=== Goal of the exercise ===
Gather every line from the entries below that includes "arguments".

═══ Extracted information

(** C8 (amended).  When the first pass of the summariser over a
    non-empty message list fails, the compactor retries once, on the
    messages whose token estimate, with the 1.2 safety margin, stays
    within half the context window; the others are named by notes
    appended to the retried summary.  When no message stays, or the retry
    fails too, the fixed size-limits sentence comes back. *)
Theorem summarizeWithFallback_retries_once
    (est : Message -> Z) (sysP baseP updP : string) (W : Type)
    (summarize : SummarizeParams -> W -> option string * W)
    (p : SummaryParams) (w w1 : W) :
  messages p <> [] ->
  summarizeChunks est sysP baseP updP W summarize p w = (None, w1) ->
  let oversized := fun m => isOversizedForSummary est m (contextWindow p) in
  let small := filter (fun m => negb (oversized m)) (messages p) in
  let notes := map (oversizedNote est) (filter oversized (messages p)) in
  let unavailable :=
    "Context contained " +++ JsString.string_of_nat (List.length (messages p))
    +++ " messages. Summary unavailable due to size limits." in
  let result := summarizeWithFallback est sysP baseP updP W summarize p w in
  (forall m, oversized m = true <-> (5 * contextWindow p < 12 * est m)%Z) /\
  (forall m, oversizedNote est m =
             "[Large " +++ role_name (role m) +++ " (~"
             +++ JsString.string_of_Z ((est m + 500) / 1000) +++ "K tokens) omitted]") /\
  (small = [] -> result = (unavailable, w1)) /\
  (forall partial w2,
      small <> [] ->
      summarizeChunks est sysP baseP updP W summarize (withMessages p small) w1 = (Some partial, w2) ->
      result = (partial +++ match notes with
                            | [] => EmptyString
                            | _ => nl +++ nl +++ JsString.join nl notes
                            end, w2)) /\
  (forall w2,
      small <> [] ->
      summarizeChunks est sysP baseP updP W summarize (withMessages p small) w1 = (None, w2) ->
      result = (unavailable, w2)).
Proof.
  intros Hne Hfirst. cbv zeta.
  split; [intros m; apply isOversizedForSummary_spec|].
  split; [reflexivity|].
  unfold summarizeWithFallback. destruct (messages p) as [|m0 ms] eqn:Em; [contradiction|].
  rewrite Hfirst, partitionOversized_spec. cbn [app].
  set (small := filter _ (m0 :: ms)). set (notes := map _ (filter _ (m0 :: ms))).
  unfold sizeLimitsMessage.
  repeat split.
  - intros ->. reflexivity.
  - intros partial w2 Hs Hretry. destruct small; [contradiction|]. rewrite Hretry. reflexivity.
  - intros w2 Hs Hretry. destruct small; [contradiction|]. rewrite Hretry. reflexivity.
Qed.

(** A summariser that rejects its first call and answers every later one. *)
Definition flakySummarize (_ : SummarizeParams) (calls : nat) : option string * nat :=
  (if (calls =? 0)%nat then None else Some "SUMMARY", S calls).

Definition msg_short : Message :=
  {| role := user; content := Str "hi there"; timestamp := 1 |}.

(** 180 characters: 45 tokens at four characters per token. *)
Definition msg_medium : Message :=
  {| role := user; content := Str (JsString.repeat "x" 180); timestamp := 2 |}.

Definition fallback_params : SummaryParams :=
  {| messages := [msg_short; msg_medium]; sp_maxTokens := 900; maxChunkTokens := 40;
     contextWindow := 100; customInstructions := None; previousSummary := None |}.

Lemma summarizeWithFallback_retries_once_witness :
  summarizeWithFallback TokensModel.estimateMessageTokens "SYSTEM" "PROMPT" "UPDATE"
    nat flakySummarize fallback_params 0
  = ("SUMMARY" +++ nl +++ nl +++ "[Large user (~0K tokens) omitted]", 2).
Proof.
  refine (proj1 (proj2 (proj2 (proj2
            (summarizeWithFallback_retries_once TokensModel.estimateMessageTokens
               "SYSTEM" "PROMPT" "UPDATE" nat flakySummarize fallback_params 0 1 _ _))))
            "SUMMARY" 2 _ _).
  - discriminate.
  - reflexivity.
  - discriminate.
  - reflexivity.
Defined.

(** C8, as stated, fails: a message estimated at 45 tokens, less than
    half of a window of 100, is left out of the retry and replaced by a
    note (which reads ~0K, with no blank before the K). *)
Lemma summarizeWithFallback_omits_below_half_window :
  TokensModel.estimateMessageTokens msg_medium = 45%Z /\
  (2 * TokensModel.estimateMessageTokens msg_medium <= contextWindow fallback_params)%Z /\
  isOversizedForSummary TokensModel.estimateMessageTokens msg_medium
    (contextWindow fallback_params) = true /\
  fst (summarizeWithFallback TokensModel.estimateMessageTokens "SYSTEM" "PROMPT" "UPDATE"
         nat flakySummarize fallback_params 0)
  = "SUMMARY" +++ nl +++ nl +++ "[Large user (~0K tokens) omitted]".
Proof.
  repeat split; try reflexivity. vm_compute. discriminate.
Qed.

══════
═══ Extracted information

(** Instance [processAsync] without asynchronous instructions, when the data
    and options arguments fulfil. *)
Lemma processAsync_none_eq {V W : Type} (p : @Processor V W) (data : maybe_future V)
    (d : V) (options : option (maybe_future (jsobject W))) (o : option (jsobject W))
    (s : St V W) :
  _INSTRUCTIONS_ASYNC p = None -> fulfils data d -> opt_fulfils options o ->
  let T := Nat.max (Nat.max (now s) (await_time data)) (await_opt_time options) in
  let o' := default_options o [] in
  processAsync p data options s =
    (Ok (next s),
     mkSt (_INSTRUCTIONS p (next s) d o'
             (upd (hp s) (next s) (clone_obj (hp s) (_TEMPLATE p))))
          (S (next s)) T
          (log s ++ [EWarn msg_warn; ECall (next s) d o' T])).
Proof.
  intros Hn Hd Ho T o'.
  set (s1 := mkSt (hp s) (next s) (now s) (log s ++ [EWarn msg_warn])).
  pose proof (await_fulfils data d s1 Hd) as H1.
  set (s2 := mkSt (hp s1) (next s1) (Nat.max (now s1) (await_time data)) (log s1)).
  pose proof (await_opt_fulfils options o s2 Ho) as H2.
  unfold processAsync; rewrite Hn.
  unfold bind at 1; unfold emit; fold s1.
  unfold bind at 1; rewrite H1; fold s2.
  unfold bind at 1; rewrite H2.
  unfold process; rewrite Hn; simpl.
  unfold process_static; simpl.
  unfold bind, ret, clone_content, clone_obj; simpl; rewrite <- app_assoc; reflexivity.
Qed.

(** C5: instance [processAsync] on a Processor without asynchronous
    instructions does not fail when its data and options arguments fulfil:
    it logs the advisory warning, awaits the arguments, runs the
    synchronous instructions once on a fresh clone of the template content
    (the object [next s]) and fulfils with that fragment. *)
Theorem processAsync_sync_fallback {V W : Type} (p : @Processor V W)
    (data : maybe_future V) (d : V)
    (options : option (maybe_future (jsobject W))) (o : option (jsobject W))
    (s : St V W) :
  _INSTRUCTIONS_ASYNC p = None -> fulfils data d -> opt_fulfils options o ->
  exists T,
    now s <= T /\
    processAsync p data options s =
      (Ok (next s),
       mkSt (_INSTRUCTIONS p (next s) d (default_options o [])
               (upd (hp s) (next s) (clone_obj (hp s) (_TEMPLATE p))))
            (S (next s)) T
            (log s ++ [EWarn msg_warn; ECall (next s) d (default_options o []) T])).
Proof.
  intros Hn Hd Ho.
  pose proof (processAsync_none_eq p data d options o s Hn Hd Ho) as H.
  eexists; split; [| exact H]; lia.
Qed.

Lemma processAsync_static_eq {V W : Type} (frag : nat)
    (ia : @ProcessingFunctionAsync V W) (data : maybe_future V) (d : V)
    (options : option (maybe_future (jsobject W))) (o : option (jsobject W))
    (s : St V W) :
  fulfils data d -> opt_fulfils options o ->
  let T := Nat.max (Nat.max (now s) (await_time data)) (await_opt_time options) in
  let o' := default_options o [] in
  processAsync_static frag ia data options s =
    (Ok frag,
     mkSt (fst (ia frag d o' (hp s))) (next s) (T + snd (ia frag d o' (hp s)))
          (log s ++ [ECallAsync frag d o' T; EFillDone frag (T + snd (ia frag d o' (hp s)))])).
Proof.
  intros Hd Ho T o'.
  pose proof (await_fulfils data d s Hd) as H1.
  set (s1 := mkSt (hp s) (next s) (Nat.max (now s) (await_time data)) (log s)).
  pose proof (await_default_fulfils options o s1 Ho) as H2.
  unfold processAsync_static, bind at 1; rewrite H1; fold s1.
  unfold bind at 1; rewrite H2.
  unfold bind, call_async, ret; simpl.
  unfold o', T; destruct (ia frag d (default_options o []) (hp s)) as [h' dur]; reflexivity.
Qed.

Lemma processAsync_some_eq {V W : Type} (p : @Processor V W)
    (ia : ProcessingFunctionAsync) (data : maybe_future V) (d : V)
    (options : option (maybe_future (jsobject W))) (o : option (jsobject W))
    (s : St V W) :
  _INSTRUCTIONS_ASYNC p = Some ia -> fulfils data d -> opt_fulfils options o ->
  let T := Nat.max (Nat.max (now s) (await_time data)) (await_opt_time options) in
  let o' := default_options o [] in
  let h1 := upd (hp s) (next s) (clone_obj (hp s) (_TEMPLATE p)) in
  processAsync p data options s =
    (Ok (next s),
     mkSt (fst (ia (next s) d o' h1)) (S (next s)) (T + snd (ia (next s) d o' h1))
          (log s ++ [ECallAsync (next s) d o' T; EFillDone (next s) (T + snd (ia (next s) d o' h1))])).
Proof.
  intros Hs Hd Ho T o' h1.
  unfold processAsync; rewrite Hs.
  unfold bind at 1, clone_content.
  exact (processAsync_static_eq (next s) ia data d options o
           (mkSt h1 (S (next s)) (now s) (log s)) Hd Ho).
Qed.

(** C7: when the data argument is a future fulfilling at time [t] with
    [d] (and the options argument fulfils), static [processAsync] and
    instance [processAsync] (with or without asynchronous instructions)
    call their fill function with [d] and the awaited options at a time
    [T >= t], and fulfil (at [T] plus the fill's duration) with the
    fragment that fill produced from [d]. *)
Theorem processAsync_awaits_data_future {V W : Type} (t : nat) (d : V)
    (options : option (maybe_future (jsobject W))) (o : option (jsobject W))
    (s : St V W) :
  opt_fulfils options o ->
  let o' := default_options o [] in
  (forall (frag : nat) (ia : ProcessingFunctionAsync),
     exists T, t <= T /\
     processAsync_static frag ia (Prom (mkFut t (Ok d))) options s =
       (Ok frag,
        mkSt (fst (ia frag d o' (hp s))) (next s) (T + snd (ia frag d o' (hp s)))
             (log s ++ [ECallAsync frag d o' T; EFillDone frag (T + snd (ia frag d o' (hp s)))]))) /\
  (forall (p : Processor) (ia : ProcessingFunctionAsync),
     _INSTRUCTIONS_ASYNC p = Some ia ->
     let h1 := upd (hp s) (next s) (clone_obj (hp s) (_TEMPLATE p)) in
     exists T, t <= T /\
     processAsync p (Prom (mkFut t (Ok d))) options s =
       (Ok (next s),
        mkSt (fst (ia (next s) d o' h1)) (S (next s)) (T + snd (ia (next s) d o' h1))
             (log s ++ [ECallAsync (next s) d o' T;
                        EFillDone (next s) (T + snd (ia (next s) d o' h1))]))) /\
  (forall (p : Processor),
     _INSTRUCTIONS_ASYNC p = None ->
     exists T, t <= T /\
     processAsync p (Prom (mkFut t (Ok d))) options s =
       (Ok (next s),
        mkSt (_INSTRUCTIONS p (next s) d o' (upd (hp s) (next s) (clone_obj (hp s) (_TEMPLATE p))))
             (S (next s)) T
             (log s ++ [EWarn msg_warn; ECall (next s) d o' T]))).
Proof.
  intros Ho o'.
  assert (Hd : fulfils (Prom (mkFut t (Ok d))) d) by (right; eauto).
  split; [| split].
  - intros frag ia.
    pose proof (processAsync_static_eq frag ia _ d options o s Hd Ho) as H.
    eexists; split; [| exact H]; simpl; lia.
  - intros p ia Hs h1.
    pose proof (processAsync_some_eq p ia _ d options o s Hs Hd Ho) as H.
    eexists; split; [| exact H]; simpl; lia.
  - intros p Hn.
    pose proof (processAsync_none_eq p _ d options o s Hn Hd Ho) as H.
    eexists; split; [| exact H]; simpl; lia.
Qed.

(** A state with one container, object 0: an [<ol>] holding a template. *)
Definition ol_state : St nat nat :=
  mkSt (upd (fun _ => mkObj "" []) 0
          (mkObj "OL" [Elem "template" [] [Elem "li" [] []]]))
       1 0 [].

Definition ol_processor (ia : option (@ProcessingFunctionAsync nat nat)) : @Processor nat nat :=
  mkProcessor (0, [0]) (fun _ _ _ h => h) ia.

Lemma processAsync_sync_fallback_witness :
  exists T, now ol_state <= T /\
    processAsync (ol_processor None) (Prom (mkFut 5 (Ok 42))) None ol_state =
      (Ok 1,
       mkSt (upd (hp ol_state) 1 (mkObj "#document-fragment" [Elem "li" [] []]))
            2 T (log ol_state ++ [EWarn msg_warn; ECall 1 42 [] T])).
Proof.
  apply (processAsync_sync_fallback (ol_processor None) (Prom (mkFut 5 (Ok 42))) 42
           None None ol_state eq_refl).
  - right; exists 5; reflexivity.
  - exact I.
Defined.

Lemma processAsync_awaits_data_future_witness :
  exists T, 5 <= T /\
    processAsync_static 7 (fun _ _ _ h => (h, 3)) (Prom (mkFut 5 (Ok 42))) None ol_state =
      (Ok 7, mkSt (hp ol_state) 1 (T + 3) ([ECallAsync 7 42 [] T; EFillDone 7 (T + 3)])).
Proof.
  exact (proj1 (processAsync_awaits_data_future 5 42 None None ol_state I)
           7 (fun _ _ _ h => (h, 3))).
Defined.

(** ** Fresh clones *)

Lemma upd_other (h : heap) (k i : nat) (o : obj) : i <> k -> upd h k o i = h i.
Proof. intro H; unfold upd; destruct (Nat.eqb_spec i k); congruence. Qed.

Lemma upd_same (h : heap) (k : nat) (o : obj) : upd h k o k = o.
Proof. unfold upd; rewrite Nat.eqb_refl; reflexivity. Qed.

══════
═══ Extracted information

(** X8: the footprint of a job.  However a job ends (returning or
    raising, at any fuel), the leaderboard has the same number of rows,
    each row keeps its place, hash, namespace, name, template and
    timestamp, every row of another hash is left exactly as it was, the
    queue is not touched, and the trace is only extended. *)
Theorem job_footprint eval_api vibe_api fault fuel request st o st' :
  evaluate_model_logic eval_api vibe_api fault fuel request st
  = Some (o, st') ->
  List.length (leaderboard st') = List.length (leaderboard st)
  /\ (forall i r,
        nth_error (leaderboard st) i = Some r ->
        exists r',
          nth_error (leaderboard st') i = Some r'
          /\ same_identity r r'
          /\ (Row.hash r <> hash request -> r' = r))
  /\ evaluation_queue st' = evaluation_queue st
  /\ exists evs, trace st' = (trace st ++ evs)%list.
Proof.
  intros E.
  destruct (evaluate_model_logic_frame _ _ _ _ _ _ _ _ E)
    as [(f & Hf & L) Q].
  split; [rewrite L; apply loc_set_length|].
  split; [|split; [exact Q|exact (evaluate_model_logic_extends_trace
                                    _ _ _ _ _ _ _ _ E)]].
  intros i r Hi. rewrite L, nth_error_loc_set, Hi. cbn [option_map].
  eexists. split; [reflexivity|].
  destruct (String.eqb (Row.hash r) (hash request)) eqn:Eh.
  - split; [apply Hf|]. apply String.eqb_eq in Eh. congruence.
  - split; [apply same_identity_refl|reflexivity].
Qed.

══════

=== Written reply ===
    and options arguments fulfil. *)
    instructions does not fail when its data and options arguments fulfil:
    it logs the advisory warning, awaits the arguments, runs the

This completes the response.